Stored dataset items:
--- START ---

Lemma status_writes_of_a_pass_witness :
  faults initial_world = [] ∧
  task_type_of_value (task_type_of (ocr_fields "t-1" 5)) = Some OCR_EXTRACTION ∧
  truthy (task_id_of (ocr_fields "t-1" 5)) = true ∧
  priority_of (ocr_fields "t-1" 5) = JInt 5 ∧
  (∀ e, finish (ocr_handler_of quick_ocr OCR_EXTRACTION (JDict (ocr_fields "t-1" 5))) =
          Raises e → is_Exception e = true) ∧
  ∃ w1,
    submit_task (JDict (ocr_fields "t-1" 5)) initial_world =
      (Ok (task_id_of (ocr_fields "t-1" 5)), w1) ∧
    (∃ evs, trace w1 = trace initial_world ++ evs ∧
            status_writes (task_key (task_id_of (ocr_fields "t-1" 5))) evs = ["pending"]) ∧
    hash_get "status" (record_of (task_id_of (ocr_fields "t-1" 5)) w1) = Some "pending" ∧
    ∀ w2 worker_id,
      faults w2 = [] →
      ∃ w3 evs t,
        _process_task default_settings (returns_after 1 JNull) quick_ocr
          (returns_after 1 JNull) (returns_after 1 JNull) (returns_after 1 JNull)
          worker_id (JDict (ocr_fields "t-1" 5)) w2 = (Ok tt, w3) ∧
        trace w3 = trace w2 ++ evs ∧
        status_writes (task_key (task_id_of (ocr_fields "t-1" 5))) evs =
          ["processing"; t] ∧
        (t = "completed" ∨ t = "failed") ∧
        hash_get "status" (record_of (task_id_of (ocr_fields "t-1" 5)) w3) = Some t.
Proof.
  assert (H1 : faults initial_world = []) by reflexivity.
  assert (H2 : task_type_of_value (task_type_of (ocr_fields "t-1" 5)) =
               Some OCR_EXTRACTION) by reflexivity.
  assert (H3 : truthy (task_id_of (ocr_fields "t-1" 5)) = true) by reflexivity.
  assert (H4 : priority_of (ocr_fields "t-1" 5) = JInt 5) by reflexivity.
  assert (H5 : ∀ e, finish (ocr_handler_of quick_ocr OCR_EXTRACTION
                              (JDict (ocr_fields "t-1" 5))) = Raises e →
                    is_Exception e = true) by (intros e H; discriminate H).
  split; [assumption |]. split; [assumption |]. split; [assumption |].
  split; [assumption |]. split; [assumption |].
  exact (status_writes_of_a_pass default_settings (returns_after 1 JNull) quick_ocr
           (returns_after 1 JNull) (returns_after 1 JNull) (returns_after 1 JNull)
           initial_world (ocr_fields "t-1" 5) OCR_EXTRACTION 5 H1 H2 H3 H4 H5).
Defined.

(** C8, as stated, fails: a task is submitted and processed to COMPLETED;
    submitted again under the same id, its record is back at PENDING. *)
Lemma resubmit_reverts_completed_counterexample :
  ∃ before after,
    ((submit_task (ocr_task "t-1" 5);;
      ocr_worker quick_ocr;;
      let* before := status_seen (JStr "t-1") in
      submit_task (ocr_task "t-1" 5);;
      let* after := status_seen (JStr "t-1") in
      ret (before, after)) initial_world).1 = Ok (before, after) ∧
    before = Some (JStr "completed") ∧ after = Some (JStr "pending") ∧
    terminal_status before ∧ ¬ terminal_status after.
Proof.
  eexists _, _. split; [vm_compute; reflexivity |].
  split; [reflexivity |]. split; [reflexivity |]. split.
  - now left.
  - intros [H | H]; discriminate H.
Qed.

(** ** J. Validation at submission *)

(** The half of C4 that holds: a task without a type or an id, or of a
    type that is not a [TaskType], is refused with a [ValueError] before
    anything is written. *)
Lemma submit_task_rejects_bad_type (w : world) (d : pydict) :
  truthy (task_type_of d) = false ∨ truthy (task_id_of d) = false ∨
  task_type_of_value (task_type_of d) = None →
  ∃ msg, submit_task (JDict d) w = (Raise (Exn ValueError msg), w).
Proof.
  intros H. unfold submit_task, py_get, py_get_default. rewrite !bind_ret.
  fold (task_id_of d) (task_type_of d).
  destruct (truthy (task_type_of d)) eqn:Ht; [| eexists; reflexivity].
  destruct (truthy (task_id_of d)) eqn:Hi; [| eexists; reflexivity].
  destruct H as [H | [H | H]]; try discriminate.
  cbn [negb orb]. rewrite H. eexists. reflexivity.
Qed.

(** C4, where the code departs from it: [submit_task] does not look at
    the range of the priority. A task of a known type with a priority
    outside 1..10 is accepted: its record is set to PENDING and it is
    enqueued, the queue growing by one. *)
Theorem submit_task_ignores_priority_range (w : world) (d : pydict) (ty : TaskType)
    (p : Z) :
  faults w = [] → zset_wf (queue_of (task_type_value ty) w) = true →
  existsb (String.eqb (dumps (JDict d))) (map fst (queue_of (task_type_value ty) w))
    = false →
  task_type_of_value (task_type_of d) = Some ty →
  truthy (task_id_of d) = true → priority_of d = JInt p →
  priority_in_range p = false → Z.abs p ≤ 2 ^ 53 →
  ∃ w',
    submit_task (JDict d) w = (Ok (task_id_of d), w') ∧
    pending (task_type_value ty) (JDict d) p w' ∧
    (get_queue_size (task_type_value ty) w').1 =
      Ok (S (zcard (queue_of (task_type_value ty) w))) ∧
    hash_get "status" (record_of (task_id_of d) w') = Some "pending".
Proof.
  intros Hf Hw Hnew Hty Hid Hp _ _.
  destruct (submit_task_ok w d ty p Hf Hty Hid Hp)
    as (w' & E & Hf' & _ & _ & _ & Hrec & Hq).
  exists w'. split; [exact E |]. split; [| split].
  - unfold pending. rewrite Hq. apply zadd_elem. now left.
  - rewrite get_queue_size_ok by assumption. simpl.
    now rewrite Hq, zadd_card, Hnew.
  - rewrite Hrec. apply hash_get_status_mapping.
Qed.

Lemma submit_task_ignores_priority_range_witness :
  faults initial_world = [] ∧
  zset_wf (queue_of (task_type_value OCR_EXTRACTION) initial_world) = true ∧
  existsb (String.eqb (dumps (JDict (ocr_fields "t-11" 11))))
    (map fst (queue_of (task_type_value OCR_EXTRACTION) initial_world)) = false ∧
  task_type_of_value (task_type_of (ocr_fields "t-11" 11)) = Some OCR_EXTRACTION ∧
  truthy (task_id_of (ocr_fields "t-11" 11)) = true ∧
  priority_of (ocr_fields "t-11" 11) = JInt 11 ∧
  priority_in_range 11 = false ∧ Z.abs 11 ≤ 2 ^ 53 ∧
  ∃ w',
    submit_task (JDict (ocr_fields "t-11" 11)) initial_world =
      (Ok (task_id_of (ocr_fields "t-11" 11)), w') ∧
    pending (task_type_value OCR_EXTRACTION) (JDict (ocr_fields "t-11" 11)) 11 w' ∧
    (get_queue_size (task_type_value OCR_EXTRACTION) w').1 =
      Ok (S (zcard (queue_of (task_type_value OCR_EXTRACTION) initial_world))) ∧
    hash_get "status" (record_of (task_id_of (ocr_fields "t-11" 11)) w') = Some "pending".
Proof.
  assert (H1 : faults initial_world = []) by reflexivity.
  assert (H2 : zset_wf (queue_of (task_type_value OCR_EXTRACTION) initial_world) = true)
    by reflexivity.
  assert (H3 : existsb (String.eqb (dumps (JDict (ocr_fields "t-11" 11))))
                 (map fst (queue_of (task_type_value OCR_EXTRACTION) initial_world))
               = false) by reflexivity.
  assert (H4 : task_type_of_value (task_type_of (ocr_fields "t-11" 11)) =
               Some OCR_EXTRACTION) by reflexivity.
  assert (H5 : truthy (task_id_of (ocr_fields "t-11" 11)) = true) by reflexivity.
  assert (H6 : priority_of (ocr_fields "t-11" 11) = JInt 11) by reflexivity.
  assert (H7 : priority_in_range 11 = false) by reflexivity.
  assert (H8 : Z.abs 11 ≤ 2 ^ 53) by (vm_compute; discriminate).
  split; [assumption |]. split; [assumption |]. split; [assumption |].
  split; [assumption |]. split; [assumption |]. split; [assumption |].
  split; [assumption |]. split; [assumption |].
  exact (submit_task_ignores_priority_range initial_world (ocr_fields "t-11" 11)
           OCR_EXTRACTION 11 H1 H2 H3 H4 H5 H6 H7 H8).
Defined.

Example submit_priority_11 :
  ((submit_task (ocr_task "t-11" 11);;
    let* size := get_queue_size "ocr_extraction" in
    let* status := status_seen (JStr "t-11") in
    ret (size, status)) initial_world).1 =
  Ok (1%nat, Some (JStr "pending")).
Proof. vm_compute. reflexivity. Qed.

Example submit_unknown_type :
  submit_task (JDict [("task_id", JStr "t-2"); ("task_type", JStr "translation");
                      ("priority", JInt 5)]) initial_world =
  (Raise (Exn ValueError "Invalid task type: translation"), initial_world).
Proof. reflexivity. Qed.

(** ** K. Status records: expiry, absence, merged fields *)

(** The store after [HSET] and [EXPIRE] went through: the hash and the
    time it runs out. *)
Lemma hset_expire_store (w : world) (key : string) (mapping : hash) :
  faults w = [] → mapping ≠ [] →
  ∃ w',
    (HSET key mapping;; EXPIRE key 3600) w = (Ok tt, w') ∧
    faults w' = [] ∧ clock w' = clock w ∧
    hashes w' !! key = Some (hset_mapping mapping (hash_at key w)) ∧
    expiry w' !! key = Some (clock w + 3600).
Proof.
  intros Hf Hm.
  pose proof (hset_mapping_nonempty mapping (hash_at key w) Hm) as Hne.
  unfold bind, HSET, EXPIRE, redis_command. rewrite Hf.
  set (h := hset_mapping mapping (hash_at key w)) in *.
  set (w1 := emit (EvHset key mapping) _).
  assert (Hf1 : faults w1 = []) by (unfold w1; destruct (expired key w); exact Hf).
  assert (Hc1 : clock w1 = clock w) by (unfold w1; destruct (expired key w); reflexivity).
  assert (Hraw : hashes w1 !! key = Some h).
  { unfold w1. destruct (expired key w); simpl; now rewrite lookup_insert_eq. }
  assert (Hh : hash_at key w1 = h).
  { unfold w1, hash_at, expired. destruct (expiry w !! key) as [t|] eqn:Et.
    - destruct (t <=? clock w) eqn:Ht; simpl.
      + now rewrite lookup_delete_eq, lookup_insert_eq.
      + now rewrite Et, Ht, lookup_insert_eq.
    - simpl. now rewrite Et, lookup_insert_eq. }
  rewrite Hf1, Hh. clearbody w1 h.
  destruct h as [|fv h']; [contradiction |].
  eexists. split; [reflexivity |].
  cbn [faults clock hashes expiry with_expiry].
  rewrite lookup_insert_eq, Hc1. auto.
Qed.

Lemma set_task_status_store (w : world) (task_id : json) (status : ProcessingStatus)
    (result : option pydict) :
  faults w = [] →
  ∃ w',
    set_task_status task_id status result w = (Ok tt, w') ∧
    faults w' = [] ∧ clock w' = clock w ∧
    hashes w' !! task_key task_id =
      Some (hset_mapping (status_mapping status result (clock w)) (record_of task_id w)) ∧
    expiry w' !! task_key task_id = Some (clock w + 3600).
Proof.
  intros Hf.
  destruct (hset_expire_store w (task_key task_id)
              (status_mapping status result (clock w)) Hf
              (status_mapping_nonempty _ _ _))
    as (w' & E & Hf' & Hc & Hh & Hx).
  exists w'. split; [| auto].
  unfold set_task_status, try_except. unfold bind at 1. unfold now.
  fold (task_key task_id).
  assert (Hm : match result with
               | Some (x :: r) =>
                   [("status", status_value status); ("updated_at", dumps_int (clock w))] ++
                   [("result", dumps (JDict (x :: r)))]
               | _ => [("status", status_value status); ("updated_at", dumps_int (clock w))]
               end = status_mapping status result (clock w))
    by (destruct result as [[|x r]|]; reflexivity).
  rewrite Hm, E. reflexivity.
Qed.

(** The record of a task [d] time units after its last write. *)
Lemma record_of_advance (w : world) (task_id : json) (h : hash) (t d : Z) :
  hashes w !! task_key task_id = Some h →
  expiry w !! task_key task_id = Some (t + 3600) → clock w = t →
  record_of task_id (advance d w) = if d <? 3600 then h else [].
Proof.
  intros Hh Hx Hc. unfold record_of, hash_at, expired, advance. simpl.
  rewrite Hx, Hh, Hc. simpl.
  destruct (d <? 3600) eqn:Hd.
  - assert ((t + 3600 <=? t + d) = false) as -> by lia. reflexivity.
  - assert ((t + 3600 <=? t + d) = true) as -> by lia. reflexivity.
Qed.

--- END ---

*TASK TO CARRY OUT*.
When the line containing "exact (status_writes_of_a_pass default_settings" is reached, include it and stop. Until then, output each line of the entries exactly as given, starting from the first.

*COMPLETED EXERCISE*.
Lemma status_writes_of_a_pass_witness :
  faults initial_world = [] ∧
  task_type_of_value (task_type_of (ocr_fields "t-1" 5)) = Some OCR_EXTRACTION ∧
  truthy (task_id_of (ocr_fields "t-1" 5)) = true ∧
  priority_of (ocr_fields "t-1" 5) = JInt 5 ∧
  (∀ e, finish (ocr_handler_of quick_ocr OCR_EXTRACTION (JDict (ocr_fields "t-1" 5))) =
          Raises e → is_Exception e = true) ∧
  ∃ w1,
    submit_task (JDict (ocr_fields "t-1" 5)) initial_world =
      (Ok (task_id_of (ocr_fields "t-1" 5)), w1) ∧
    (∃ evs, trace w1 = trace initial_world ++ evs ∧
            status_writes (task_key (task_id_of (ocr_fields "t-1" 5))) evs = ["pending"]) ∧
    hash_get "status" (record_of (task_id_of (ocr_fields "t-1" 5)) w1) = Some "pending" ∧
    ∀ w2 worker_id,
      faults w2 = [] →
      ∃ w3 evs t,
        _process_task default_settings (returns_after 1 JNull) quick_ocr
          (returns_after 1 JNull) (returns_after 1 JNull) (returns_after 1 JNull)
          worker_id (JDict (ocr_fields "t-1" 5)) w2 = (Ok tt, w3) ∧
        trace w3 = trace w2 ++ evs ∧
        status_writes (task_key (task_id_of (ocr_fields "t-1" 5))) evs =
          ["processing"; t] ∧
        (t = "completed" ∨ t = "failed") ∧
        hash_get "status" (record_of (task_id_of (ocr_fields "t-1" 5)) w3) = Some t.
Proof.
  assert (H1 : faults initial_world = []) by reflexivity.
  assert (H2 : task_type_of_value (task_type_of (ocr_fields "t-1" 5)) =
               Some OCR_EXTRACTION) by reflexivity.
  assert (H3 : truthy (task_id_of (ocr_fields "t-1" 5)) = true) by reflexivity.
  assert (H4 : priority_of (ocr_fields "t-1" 5) = JInt 5) by reflexivity.
  assert (H5 : ∀ e, finish (ocr_handler_of quick_ocr OCR_EXTRACTION
                              (JDict (ocr_fields "t-1" 5))) = Raises e →
                    is_Exception e = true) by (intros e H; discriminate H).
  split; [assumption |]. split; [assumption |]. split; [assumption |].
  split; [assumption |]. split; [assumption |].
  exact (status_writes_of_a_pass default_settings (returns_after 1 JNull) quick_ocr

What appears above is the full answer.